According to the Centers for Disease Control and Prevention, men who have sex with men (MSM) accounted for 61% of all new HIV infections in 2009, and young MSM accounted for 69% of new infections among persons age 13-29. That means that there are about 441,669 gay or bisexual men with HIV in the U.S., and close to a quarter million of those men have never been treated for the virus.
Paul Sax, MD, a physician at Brigham and Women's Hospital who was a principal investigator in one of the Stribild studies, says the approval of Stribild is crucial for those patients. Clinical trials, which took place over a 48-week period, indicated that Stribild was more effective than other drugs in keeping viral loads down.
"Through continued research and drug development, treatment for those infected with HIV has evolved from multipill regimens to single-pill regimens," adds Edward Cox, MD, of the Food and Drug Administration's Center for Drug Evaluation and Research. "New combination HIV drugs like Stribild help simplify treatment regimens." The prescription drug became available to patients in late August.
Since Stribild is a complete drug regimen, it should not be taken with any other HIV medication. The pill is slightly more effective than Atripla as well as Truvada combined with atazanavir and ritonavir. In one study, 88% of Stribild users had undetectable amounts of HIV in their blood (compared to 84% with Atripla). It's also being heralded as a good alternative because it mitigates certain side effects that patients have with Atripla.
Stribild is the third HIV combination medication developed by Gilead, following Atripla in 2006 and Complera in 2011. Gilead CEO John C. Martin, Ph.D., says his company has kept a solid focus on developing simplified yet effective HIV treatment regimens.
"Therapies that address the individual needs of patients are critical to enhancing adherence and increasing the potential for treatment success," he said in a statement following Gilead's FDA approval.
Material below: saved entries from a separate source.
(** X26.  In the arena-only builds with the fast allocator a list takes
    as many [zerolist_push_back] as there are slots on its free stack: all
    answer true, the traversal gives the old payloads followed by the new
    ones in the order pushed, and when the stack was complete
    ([free_top + length = max_nodes]) and every slot has been taken, the
    next insertion of any kind is refused where neither growth nor heap
    fallback is configured. *)
Theorem arena_takes_capacity cfg env fuel ds op st (ps : list Z) :
  config_ok cfg = true → ZEROLIST_USE_MALLOC cfg = false →
  ZEROLIST_FAST_ALLOC cfg = true → ZEROLIST_STATIC_FALLBACK_MALLOC cfg = false →
  wf cfg st ps → Z.of_nat (length ds) ≤ free_top (lst st) →
  (length ps + length ds < fuel)%nat →
  ∃ st', push_each cfg env fuel ds st = Ok (st', true)
    ∧ ZEROLIST_FOR_EACH fuel st' = Ok (payloads (mem st) ps ++ ds)
    ∧ free_top (lst st') = free_top (lst st) - Z.of_nat (length ds)
    ∧ (∃ ps', wf cfg st' ps' ∧ length ps' = (length ps + length ds)%nat)
    ∧ (ZEROLIST_STATIC_DYNAMIC_EXPAND cfg = false →
       free_top (lst st) + Z.of_nat (length ps) = max_nodes (lst st) →
       Z.of_nat (length ds) = free_top (lst st) →
       run_insertion cfg env fuel op st' = Ok (st', false)).
Proof.
  intros Hok Hm Hf Hfb Hwf Hlen Hfuel.
  destruct (push_each_takes cfg Hok Hm Hf Hfb env fuel ds st ps Hwf Hlen ltac:(lia))
    as (st' & ps' & Hrun & Hwf' & Hlen' & Hpay & Hft & Hmx).
  exists st'. split; [exact Hrun |]. split; [| split; [exact Hft | split; [eauto |]]].
  - rewrite <- Hpay. apply (traversal_of cfg); [exact Hwf' | lia].
  - intros He Hacc Hall.
    apply (full_refuses cfg Hok env fuel op st' ps' Hm Hfb He Hwf'); lia.
Qed.


(** ** Shrinking the arena *)

Section Shrink.
Variable cfg : config.
Hypothesis cfg_ok : config_ok cfg = true.




End Shrink.



(** ** Insertion into the heap *)

Section Heap.
Variable cfg : config.
Hypothesis cfg_ok : config_ok cfg = true.

Lemma config_ok_fallback :
  ZEROLIST_STATIC_FALLBACK_MALLOC cfg = true →
  ZEROLIST_USE_MALLOC cfg = false ∧ ZEROLIST_STATIC_DYNAMIC_EXPAND cfg = false.
Proof.
  intros Hfb. pose proof cfg_ok as H. unfold config_ok in H. rewrite Hfb in H.
  destruct (ZEROLIST_USE_MALLOC cfg), (ZEROLIST_STATIC_DYNAMIC_EXPAND cfg);
    cbn in H; try discriminate; rewrite ?andb_false_r in H; try discriminate; done.
Qed.

(** Where single nodes come from ZEROLIST_MALLOC, [_zerolist_alloc_node]
    gives NULL only when ZEROLIST_MALLOC does. *)
Lemma alloc_heap_gives env fuel st (ps : list Z) st' :
  ZEROLIST_USE_MALLOC cfg = true ∨ ZEROLIST_STATIC_FALLBACK_MALLOC cfg = true →
  holds st ps → store_inv cfg st ps → env_malloc env ≠ 0 →
  _zerolist_alloc_node cfg env fuel st = Ok (st', 0) → False.
Proof.
  intros Hheap Hholds Hstore Hnz. unfold _zerolist_alloc_node.
  apply Z.eqb_neq in Hnz as Hnz'.
  destruct (ZEROLIST_USE_MALLOC cfg) eqn:Hm.
  { unfold malloc_node. rewrite Hnz', Hnz'. rewrite heap_node_init.
    intros H. injection H as _ H. done. }
  destruct Hheap as [? | Hfb]; [discriminate |].
  destruct (config_ok_fallback Hfb) as [_ He].
  destruct (proj2 Hstore Hm) as (Hbuf & Hmax & _).
  destruct (node_buf (lst st) =? 0) eqn:E1; [apply Z.eqb_eq in E1; lia |].
  destruct (max_nodes (lst st) =? 0) eqn:E2; [apply Z.eqb_eq in E2; lia |].
  cbn [orb].
  destruct (try_init_spec cfg cfg_ok st ps Hholds Hstore Hm)
    as [(idx & st1 & st2 & Hrun & Hinit & _) | Hrun]; rewrite Hrun; cbn [rbind].
  - rewrite Hinit. cbn [rbind]. intros H. injection H as _ H.
    destruct (try_alloc_static_spec cfg cfg_ok st ps Hholds Hstore Hm)
      as [(idx' & st1' & Hrun' & Hidx' & _) | (Hrun' & _)]; rewrite Hrun in Hrun';
      [| discriminate].
    injection Hrun' as _ _ <-.
    pose proof (slot_ge cfg cfg_ok (node_buf (lst st)) idx ltac:(lia)). lia.
  - rewrite He, Hfb. unfold malloc_node. rewrite Hnz', Hnz'.
    rewrite update_insert. cbn [rbind]. rewrite update_insert. cbn [rbind].
    unfold _ZERO_ZEROLIST_NODE_SET_IN_USE_SIMPLE. rewrite Hnz'.
    rewrite update_insert. cbn [rbind]. rewrite update_insert. cbn [rbind].
    intros H. injection H as _ H. done.
Qed.

(** With malloc per node, a NULL from ZEROLIST_MALLOC makes every insertion
    that reaches the allocation answer false and change nothing. *)
Lemma insert_without_memory env fuel pos d before st :
  ZEROLIST_USE_MALLOC cfg = true → env_malloc env = 0 →
  _zerolist_insert_internal cfg env fuel pos d before st = Ok (st, false).
Proof.
  intros Hm Hnull. unfold _zerolist_insert_internal, _zerolist_alloc_node, malloc_node.
  by rewrite Hm, Hnull.
Qed.

End Heap.

(** X28.  In the builds that take single nodes from ZEROLIST_MALLOC (malloc
    per node, heap fallback), [zerolist_push_back] and [zerolist_push_front]
    on a well-formed list below the largest size succeed whenever
    ZEROLIST_MALLOC does not give NULL: they answer true and the traversal
    gives the old payloads with the new one at that end.  With malloc per
    node and a NULL from ZEROLIST_MALLOC they answer false and change
    nothing. *)
Theorem heap_insertion_needs_memory cfg env fuel d st (ps : list Z) :
  config_ok cfg = true →
  ZEROLIST_USE_MALLOC cfg = true ∨ ZEROLIST_STATIC_FALLBACK_MALLOC cfg = true →
  wf cfg st ps → allocator_ok cfg env st → (length ps < fuel)%nat →
  Z.of_nat (length ps) < TYPE_MAX cfg →
  (env_malloc env ≠ 0 →
   (∃ st', zerolist_push_back cfg env fuel d st = Ok (st', true)
           ∧ ZEROLIST_FOR_EACH (S fuel) st' = Ok (payloads (mem st) ps ++ [d])
           ∧ ∃ ps', wf cfg st' ps' ∧ length ps' = S (length ps))
   ∧ (∃ st', zerolist_push_front cfg env fuel d st = Ok (st', true)
             ∧ ZEROLIST_FOR_EACH (S fuel) st' = Ok (d :: payloads (mem st) ps)
             ∧ ∃ ps', wf cfg st' ps' ∧ length ps' = S (length ps)))
  ∧ (ZEROLIST_USE_MALLOC cfg = true → env_malloc env = 0 →
     zerolist_push_back cfg env fuel d st = Ok (st, false)
     ∧ zerolist_push_front cfg env fuel d st = Ok (st, false)).
Proof.
  intros Hok Hheap Hwf Henv Hfuel Hroom. pose proof Hwf as (Hholds & _ & _ & Hstore).
  split.
  - intros Hnz. split.
    + destruct (push_back_payloads cfg Hok env fuel d st ps Hwf Henv Hfuel ltac:(done))
        as (st' & b & Hrun & Hpost).
      destruct b.
      * destruct (Hpost eq_refl) as (ps' & Hwf' & Hlen & Hpay).
        exists st'. split; [exact Hrun |]. split; [| eauto].
        rewrite <- Hpay. apply (traversal_of cfg); [exact Hwf' | lia].
      * exfalso. unfold zerolist_push_back in Hrun.
        apply (alloc_heap_gives cfg Hok env fuel st ps st' Hheap Hholds Hstore Hnz).
        by apply (insert_internal_false cfg Hok env fuel 0 d false st ps st' Hholds Hstore Henv
                    ltac:(by left) Hfuel).
    + destruct (push_front_payloads cfg Hok env fuel d st ps Hwf Henv Hfuel ltac:(done))
        as (st' & b & Hrun & Hpost).
      destruct b.
      * destruct (Hpost eq_refl) as (ps' & Hwf' & Hlen & Hpay).
        exists st'. split; [exact Hrun |]. split; [| eauto].
        rewrite <- Hpay. apply (traversal_of cfg); [exact Hwf' | lia].
      * exfalso. unfold zerolist_push_front in Hrun.
        apply (alloc_heap_gives cfg Hok env fuel st ps st' Hheap Hholds Hstore Hnz).
        apply (insert_internal_false cfg Hok env fuel (head (lst st)) d true st ps st' Hholds
                 Hstore Henv); [| exact Hfuel | exact Hrun].
        destruct Hholds as [_ ->]. destruct ps; [by left | right; cbn; set_solver].
  - intros Hm Hnull. unfold zerolist_push_back, zerolist_push_front.
    split; by apply insert_without_memory.
Qed.


(** ** Instances: the theorems at concrete lists *)

(** *** The lists used *)

Lemma grow3_payloads : payloads (mem grow3) [4096; 4128; 4160] = [11; 12; 13].
Proof. by vm_compute. Qed.

Lemma grow4_holds : holds grow4 [4096; 4128; 4160; 4192].
Proof.
  unfold holds, ring. repeat split; try (vm_compute; reflexivity).
  - repeat constructor; set_solver.
  - set_solver.
Qed.

Lemma grow4_wf : wf cfg_default grow4 [4096; 4128; 4160; 4192].
Proof.
  destruct (push_back_wf cfg_default grow_env 8 14 grow3 grow4 _ eq_refl grow3_wf)
    as (ps & Hwf & Hlen); [by apply grow_env_ok | cbn; lia | intros [? | ?]; discriminate
                           | by vm_compute |].
  by rewrite (holds_unique grow4 _ ps grow4_holds (proj1 Hwf)).
Qed.

Lemma fixed3_wf : wf cfg_fixed fixed3 [].
Proof.
  destruct (init_expand_wf cfg_fixed eq_refl 4096 (Some [0; 0; 0]) 3 (static_buf cfg_fixed 4096 3))
    as (s0 & Hrun & Hwf & _); [lia | by vm_compute | | |].
  - intros i Hi. unfold static_buf. cbn [mem].
    rewrite (mem_malloc_buf_in cfg_fixed eq_refl) by lia. eauto.
  - intros _. exists [0; 0; 0]. split; [reflexivity | cbn; lia].
  - unfold fixed3. by rewrite Hrun.
Qed.

Lemma fixed3_full_holds : holds fixed3_full [4096; 4128; 4160].
Proof.
  unfold holds, ring. repeat split; try (vm_compute; reflexivity).
  - repeat constructor; set_solver.
  - set_solver.
Qed.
The pill's initial price of $28,500 per patient annually raised eyebrows, but after negotiations with state AIDS service directors, Gilead agreed to lower it for AIDS Drug Assistance Programs. The company's own patient assistance program will also help people with HIV handle the cost of treatment.
There are a few precautions that Stribild users need to know about: It must be taken with food and may interact badly with certain drugs. Like many HIV treatments, it may also cause side effects including kidney damage, fat redistribution, immune reconstitution syndrome, nausea, and headaches. Even with these issues, Gilead officials say the pill will carry fewer complications and be more effective in treating HIV than other medications on the market.